**ACTIVITY:** Print the whole listing, unchanged.

**AVAILABLE DATA:**
BEGIN

(** ** Displacement *)

(** C9 (as amended).  When an iteration of the stable loop dumps a proposer
    (on an input whose proposer names are non-empty), that proposer was the
    partner of the accepting proposee, and in the state after the iteration
    its [partner] is [None] and its [rank] is the integer 0, both set in
    that same iteration; it is back in the queue and its cursor is where it
    was. *)
Theorem dump_clears_partner pl ql fuel tr st w p old st' :
  names_nonempty pl = true ->
  iterations evaluateProposal fuel (init_state pl ql) = Ok (tr, st) ->
  loop_body evaluateProposal st = Ok (Accepts w p (Some old), st') ->
  exists (m0 m1 : Proposer),
    proposerPref st !! old = Some m0 /\ partner m0 = Some w /\
    proposerPref st' !! old = Some m1 /\
    partner m1 = None /\ rank m1 = Some 0 /\
    proposalIndex m1 = proposalIndex m0 /\ old ∈ unmatched st'.
Proof.
  intros Hne Hit Hb.
  destruct (run_matching _ evaluateProposal_ok _ _ _ _ _ Hne Hit) as [Hwf Hmt].
  apply loop_body_inv in Hb.
  apply (body_engine_step _ evaluateProposal_ok _ _ _ Hwf Hmt) in Hb.
  inversion Hb as [| | |k rest m n q0 rs old0 mOld ro Hu Hm Hp Hn Hwho Hev Hrs
                         Hold Hok Hmo Hpo Hro Hlt]; subst.
  exists mOld, (dumped mOld). simpl.
  rewrite lookup_insert_ne, lookup_insert_eq by done.
  split_and!; try done. apply elem_of_app. right. by apply list_elem_of_singleton.
Qed.

Lemma dump_clears_partner_witness :
  exists (m0 m1 : Proposer),
    proposerPref (state_after evaluateProposal 1 scen2_proposers scen2_proposees)
      !! "A" = Some m0 /\
    partner m0 = Some "X" /\
    proposerPref (state_after evaluateProposal 2 scen2_proposers scen2_proposees)
      !! "A" = Some m1 /\
    partner m1 = None /\ rank m1 = Some 0 /\
    proposalIndex m1 = proposalIndex m0 /\
    "A" ∈ unmatched
            (state_after evaluateProposal 2 scen2_proposers scen2_proposees).
Proof.
  apply (dump_clears_partner scen2_proposers scen2_proposees 1
           [Accepts "X" "A" None] _ "X" "B" "A");
    [reflexivity|vm_compute; reflexivity|vm_compute; reflexivity].
Defined.

(** C9 (as stated) fails: after [A] is dumped in the second scenario its
    rank is the integer 0, whereas a proposer that was never matched has
    rank [None]. *)
Lemma dumped_rank_is_zero :
  trace_of (doMatch 10 scen2_proposers scen2_proposees) =
    Some [Accepts "X" "A" None; Accepts "X" "B" (Some "A"); NoMoreOptions "A"] /\
  proposer_fields
    (state_after evaluateProposal 10 scen2_proposers scen2_proposees) "A"
  = Some (None, Some 0) /\
  proposer_fields (init_state scen2_proposers scen2_proposees) "A"
  = Some (None, None).
Proof. vm_compute. done. Qed.

(** ** Proposees only trade up *)

(** C10.  When an iteration of the stable loop changes the partner of a
    proposee that already had one, the new partner stands at a strictly
    lower index of the proposee's preference list than the old one, and the
    proposee's rank, which is that index plus one before and after, strictly
    decreases. *)
Theorem proposee_trades_up pl ql fuel tr st e st' r (q0 q1 : Proposee) a b :
  iterations evaluateProposal fuel (init_state pl ql) = Ok (tr, st) ->
  loop_body evaluateProposal st = Ok (e, st') ->
  proposees st !! r = Some q0 -> proposees st' !! r = Some q1 ->
  partner q0 = Some a -> partner q1 = Some b -> a <> b ->
  exists ia ib,
    priorities q1 = priorities q0 /\
    priorities q0 !! ia = Some a /\ priorities q0 !! ib = Some b /\
    ib < ia /\ rank q0 = Some (ia + 1) /\ rank q1 = Some (ib + 1).
Proof.
  intros Hit Hb Hq0 Hq1 Ha Hbp Hab.
  pose proof (run_wf _ evaluateProposal_ok _ _ _ _ _ Hit) as [Hpn Hqn _ Hpart Hrk].
  apply loop_body_inv in Hb.
  destruct (body_proposee_change _ evaluateProposal_ok _ _ _ _ _ Hb Hq1)
    as (q & Hq & [->|(k & rest & m & rs & d & Hu & Hm & Hn & Hrs & Hacc & -> & _)]);
    rewrite Hq0 in Hq; injection Hq as <-.
  - congruence.
  - simpl in Hbp. injection Hbp as <-.
    destruct Hacc as [Hnone|(p & rp & Hp & Hrp & Hlt)]; [congruence|].
    rewrite Ha in Hp. injection Hp as <-.
    destruct (Hpart _ _ _ Hq0 Ha) as [_ (ra & Hra & Hrank)].
    rewrite Hrp in Hra. injection Hra as <-.
    exists rp, rs. simpl. split_and!; try done; by eapply Hrk.
Qed.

END

**RESULT OF THE TASK:**
(** ** Displacement *)

(** C9 (as amended).  When an iteration of the stable loop dumps a proposer
    (on an input whose proposer names are non-empty), that proposer was the
    partner of the accepting proposee, and in the state after the iteration
    its [partner] is [None] and its [rank] is the integer 0, both set in
    that same iteration; it is back in the queue and its cursor is where it
    was. *)
Theorem dump_clears_partner pl ql fuel tr st w p old st' :
  names_nonempty pl = true ->
  iterations evaluateProposal fuel (init_state pl ql) = Ok (tr, st) ->
  loop_body evaluateProposal st = Ok (Accepts w p (Some old), st') ->
  exists (m0 m1 : Proposer),
    proposerPref st !! old = Some m0 /\ partner m0 = Some w /\
    proposerPref st' !! old = Some m1 /\
    partner m1 = None /\ rank m1 = Some 0 /\
    proposalIndex m1 = proposalIndex m0 /\ old ∈ unmatched st'.
Proof.
  intros Hne Hit Hb.
  destruct (run_matching _ evaluateProposal_ok _ _ _ _ _ Hne Hit) as [Hwf Hmt].
  apply loop_body_inv in Hb.
  apply (body_engine_step _ evaluateProposal_ok _ _ _ Hwf Hmt) in Hb.
  inversion Hb as [| | |k rest m n q0 rs old0 mOld ro Hu Hm Hp Hn Hwho Hev Hrs
                         Hold Hok Hmo Hpo Hro Hlt]; subst.
  exists mOld, (dumped mOld). simpl.
  rewrite lookup_insert_ne, lookup_insert_eq by done.
  split_and!; try done. apply elem_of_app. right. by apply list_elem_of_singleton.
Qed.

Lemma dump_clears_partner_witness :
  exists (m0 m1 : Proposer),
    proposerPref (state_after evaluateProposal 1 scen2_proposers scen2_proposees)
      !! "A" = Some m0 /\
    partner m0 = Some "X" /\
    proposerPref (state_after evaluateProposal 2 scen2_proposers scen2_proposees)
      !! "A" = Some m1 /\
    partner m1 = None /\ rank m1 = Some 0 /\
    proposalIndex m1 = proposalIndex m0 /\
    "A" ∈ unmatched
            (state_after evaluateProposal 2 scen2_proposers scen2_proposees).
Proof.
  apply (dump_clears_partner scen2_proposers scen2_proposees 1
           [Accepts "X" "A" None] _ "X" "B" "A");
    [reflexivity|vm_compute; reflexivity|vm_compute; reflexivity].
Defined.

(** C9 (as stated) fails: after [A] is dumped in the second scenario its
    rank is the integer 0, whereas a proposer that was never matched has
    rank [None]. *)
Lemma dumped_rank_is_zero :
  trace_of (doMatch 10 scen2_proposers scen2_proposees) =
    Some [Accepts "X" "A" None; Accepts "X" "B" (Some "A"); NoMoreOptions "A"] /\
  proposer_fields
    (state_after evaluateProposal 10 scen2_proposers scen2_proposees) "A"
  = Some (None, Some 0) /\
  proposer_fields (init_state scen2_proposers scen2_proposees) "A"
  = Some (None, None).
Proof. vm_compute. done. Qed.

(** ** Proposees only trade up *)

(** C10.  When an iteration of the stable loop changes the partner of a
    proposee that already had one, the new partner stands at a strictly
    lower index of the proposee's preference list than the old one, and the
    proposee's rank, which is that index plus one before and after, strictly
    decreases. *)
Theorem proposee_trades_up pl ql fuel tr st e st' r (q0 q1 : Proposee) a b :
  iterations evaluateProposal fuel (init_state pl ql) = Ok (tr, st) ->
  loop_body evaluateProposal st = Ok (e, st') ->
  proposees st !! r = Some q0 -> proposees st' !! r = Some q1 ->
  partner q0 = Some a -> partner q1 = Some b -> a <> b ->
  exists ia ib,
    priorities q1 = priorities q0 /\
    priorities q0 !! ia = Some a /\ priorities q0 !! ib = Some b /\
    ib < ia /\ rank q0 = Some (ia + 1) /\ rank q1 = Some (ib + 1).
Proof.
  intros Hit Hb Hq0 Hq1 Ha Hbp Hab.
  pose proof (run_wf _ evaluateProposal_ok _ _ _ _ _ Hit) as [Hpn Hqn _ Hpart Hrk].
  apply loop_body_inv in Hb.
  destruct (body_proposee_change _ evaluateProposal_ok _ _ _ _ _ Hb Hq1)
    as (q & Hq & [->|(k & rest & m & rs & d & Hu & Hm & Hn & Hrs & Hacc & -> & _)]);
    rewrite Hq0 in Hq; injection Hq as <-.
  - congruence.
  - simpl in Hbp. injection Hbp as <-.
    destruct Hacc as [Hnone|(p & rp & Hp & Hrp & Hlt)]; [congruence|].
    rewrite Ha in Hp. injection Hp as <-.
    destruct (Hpart _ _ _ Hq0 Ha) as [_ (ra & Hra & Hrank)].
    rewrite Hrp in Hra. injection Hra as <-.
    exists rp, rs. simpl. split_and!; try done; by eapply Hrk.
Qed.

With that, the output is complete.